Malgré la douche froide survenue avec la contraction de 0,1% du PIB américain au quatrième trimestre, le dollar se maintient largement au dessus de la barre des 91yens, à 91,17yens précisément, rejoignant ainsi son plus haut niveau depuis juin 2010.
Porté par le regain d'appétit pour le risque, l'euro a de son côté franchi allégrement la barre de 1,35 dollar pour atteindre un point haut en près de 14 mois, à 1,3551 dollar. La tendance haussière de la monnaie unique est encore plus flagrante face à la devise japonaise, l’euro s’appréciant de pratiquement 1% pour revenir à 123,60 yens.
Parallèlement, le yen dégringole, dans le sillage du Nikkei qui a clôturé en hausse de 2,3% à 11 113,95 points, et rejoint son plus haut niveau depuis le 27 avril 2010. La hausse de la place tokyoïte stimule l'appétit pour le risque, ce qui incite les investisseurs à vendre le yen.
Au final, quoi qu’en dise les statistiques, les marchés ont décidé de ne retenir que le positif. Les opérateurs préfèrent se dire qu’en dépit d'un fléchissement du PIB américain au quatrième trimestre, la croissance économique des Etats-Unis s'est accélérée en 2012 avec une progression de 2,2% en 2012, après avoir augmenté de 1,8% en 2011.

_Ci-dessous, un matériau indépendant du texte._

(** *** Reading lines *)

Lemma readlines_readline (s : string) :
  readlines s =
  match s with
  | EmptyString => []
  | String _ _ => fst (readline s) :: readlines (snd (readline s))
  end.
Proof.
  induction s as [|c r IH]; [reflexivity|].
  simpl. destruct (is_newline c); [reflexivity|].
  rewrite IH. destruct r as [|d r']; [reflexivity|].
  destruct (readline (String d r')) as [l r'']. reflexivity.
Qed.

(** No line is empty: the loop of the reader sees every line before it
    meets [""] at the end of the stream. *)
Lemma readlines_nonempty (s : string) :
  Forall (fun l => l <> EmptyString) (readlines s).
Proof.
  induction s as [|c r IH]; [constructor|].
  cbn [readlines]. destruct (is_newline c).
  - constructor; [discriminate | exact IH].
  - destruct (readlines r) as [|l ls]; constructor; try discriminate.
    + constructor.
    + now inversion IH.
Qed.

Lemma readlines_line (l rest : string) :
  all_chars (fun c => negb (is_newline c)) l = true ->
  readlines (l ++ nl ++ rest) = (l ++ nl) :: readlines rest.
Proof.
  induction l as [|c r IH]; intros H.
  - reflexivity.
  - simpl in H. apply andb_prop in H. destruct H as [Hc Hr].
    apply negb_true_iff in Hc.
    change (readlines (String c (r ++ nl ++ rest))
            = String c (r ++ nl) :: readlines rest).
    cbn [readlines]. rewrite Hc, (IH Hr). reflexivity.
Qed.

Lemma all_chars_app (p : ascii -> bool) (a b : string) :
  all_chars p (a ++ b) = (all_chars p a && all_chars p b)%bool.
Proof.
  induction a as [|c r IH]; simpl; [reflexivity|].
  now rewrite IH, andb_assoc.
Qed.

Lemma all_chars_weaken (p q : ascii -> bool) (s : string) :
  (forall c, p c = true -> q c = true) ->
  all_chars p s = true -> all_chars q s = true.
Proof.
  intros W. induction s as [|c r IH]; simpl; [reflexivity|].
  intros H. apply andb_prop in H. destruct H as [H1 H2].
  now rewrite (W _ H1), (IH H2).
Qed.

Lemma newline_isspace (c : ascii) : is_newline c = true -> isspace c = true.
Proof.
  unfold is_newline, isspace, between. intros H.
  apply N.eqb_eq in H. now rewrite H.
Qed.

Lemma token_no_newline (t : string) :
  is_token t = true -> all_chars (fun c => negb (is_newline c)) t = true.
Proof.
  destruct t as [|c r]; [discriminate|]. unfold is_token.
  apply all_chars_weaken. intros d Hd.
  apply negb_true_iff in Hd. apply negb_true_iff.
  destruct (is_newline d) eqn:E; [|reflexivity].
  apply newline_isspace in E. congruence.
Qed.

(** *** Splitting *)

Section Split.
Variable sep : ascii -> bool.

Lemma split_by_cons (c : ascii) (r : string) :
  split_by sep (String c r) =
  if sep c then split_by sep r
  else match r with
       | EmptyString => [String c EmptyString]
       | String d _ =>
           if sep d then String c EmptyString :: split_by sep r
           else match split_by sep r with
                | t :: ts => String c t :: ts
                | [] => [String c EmptyString]
                end
       end.
Proof. reflexivity. Qed.

Lemma split_by_head (d : ascii) (r : string) :
  sep d = false -> split_by sep (String d r) <> [].
Proof.
  intros H. rewrite split_by_cons, H.
  destruct r as [|e r']; [discriminate|].
  destruct (sep e); [discriminate|].
  destruct (split_by sep (String e r')); discriminate.
Qed.

Lemma split_by_app_sep (a b : string) (w : ascii) :
  sep w = true ->
  split_by sep (a ++ String w b) = (split_by sep a ++ split_by sep b)%list.
Proof.
  intros Hw. induction a as [|c a' IH].
  - cbn [append]. rewrite split_by_cons, Hw. reflexivity.
  - change (String c a' ++ String w b) with (String c (a' ++ String w b)).
    rewrite (split_by_cons c a'), (split_by_cons c (a' ++ String w b)).
    destruct (sep c); [exact IH|].
    destruct a' as [|d a''].
    + cbn [append]. rewrite Hw. rewrite split_by_cons, Hw. reflexivity.
    + change (String d a'' ++ String w b) with (String d (a'' ++ String w b)) in *.
      lazy beta iota.
      destruct (sep d) eqn:Hd.
      * rewrite IH. reflexivity.
      * rewrite IH. pose proof (split_by_head d a'' Hd) as Hne.
        destruct (split_by sep (String d a'')) as [|t ts]; [congruence|].
        reflexivity.
Qed.

Definition token_for (t : string) : bool :=
  match t with
  | EmptyString => false
  | String _ _ => all_chars (fun c => negb (sep c)) t
  end.

Lemma split_by_token (t : string) :
  token_for t = true -> split_by sep t = [t].
Proof.
  destruct t as [|c r]; [discriminate|]. unfold token_for.
  revert c. induction r as [|d r' IH]; intros c H.
  - simpl in H. rewrite andb_true_r in H. apply negb_true_iff in H.
    rewrite split_by_cons, H. reflexivity.
  - change (all_chars (fun c => negb (sep c)) (String c (String d r')))
      with (negb (sep c) && all_chars (fun c => negb (sep c)) (String d r'))%bool in H.
    apply andb_prop in H. destruct H as [Hc Hr].
    pose proof (IH d Hr) as IHd.
    apply negb_true_iff in Hc.
    assert (Hd : sep d = false).
    { simpl in Hr. apply andb_prop in Hr. destruct Hr as [Hd _].
      now apply negb_true_iff in Hd. }
    rewrite split_by_cons, Hc, Hd, IHd. reflexivity.
Qed.

Lemma split_by_token_sep (t b : string) (w : ascii) :
  token_for t = true -> sep w = true ->
  split_by sep (t ++ String w b) = t :: split_by sep b.
Proof.
  intros Ht Hw. rewrite (split_by_app_sep t b w Hw), (split_by_token t Ht).
  reflexivity.
Qed.

(** Every piece is a token. *)
Lemma split_by_tokens (s : string) :
  Forall (fun t => token_for t = true) (split_by sep s).
Proof.
  induction s as [|c r IH]; [constructor|].
  rewrite split_by_cons. destruct (sep c) eqn:Hc; [exact IH|].
  assert (H1 : token_for (String c EmptyString) = true).
  { simpl. now rewrite Hc. }
  destruct r as [|d r']; [repeat constructor; exact H1|].
  destruct (sep d) eqn:Hd; [constructor; [exact H1 | exact IH]|].
  destruct (split_by sep (String d r')) as [|t ts]; [repeat constructor; exact H1|].
  inversion IH as [|? ? Ht Hts]; subst. constructor; [|exact Hts].
  destruct t as [|e t']; [discriminate|].
  unfold token_for in *. simpl. simpl in Ht. now rewrite Hc, Ht.
Qed.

Le marché s'attendait d’ailleurs à ce que les chiffres du PIB américain soient affectés par les perturbations liées à l'ouragan Sandy et les négociations sur le "fiscal cliff" aux Etats-Unis. Le consensus tablait sur un ralentissement de la croissance à + 1%, après une hausse de 3,1% au troisième trimestre. Malgré la douche froide, rien n’entame l’appétit pour le risque, pas même l’annonce d’une contraction de la première économie mondiale. L’euro est la première devise à profiter de cet engouement pour le risque et s’adjuge 0,52% à 1,3556$ et bondit de 0,96% face au yen, à 123,61 yens.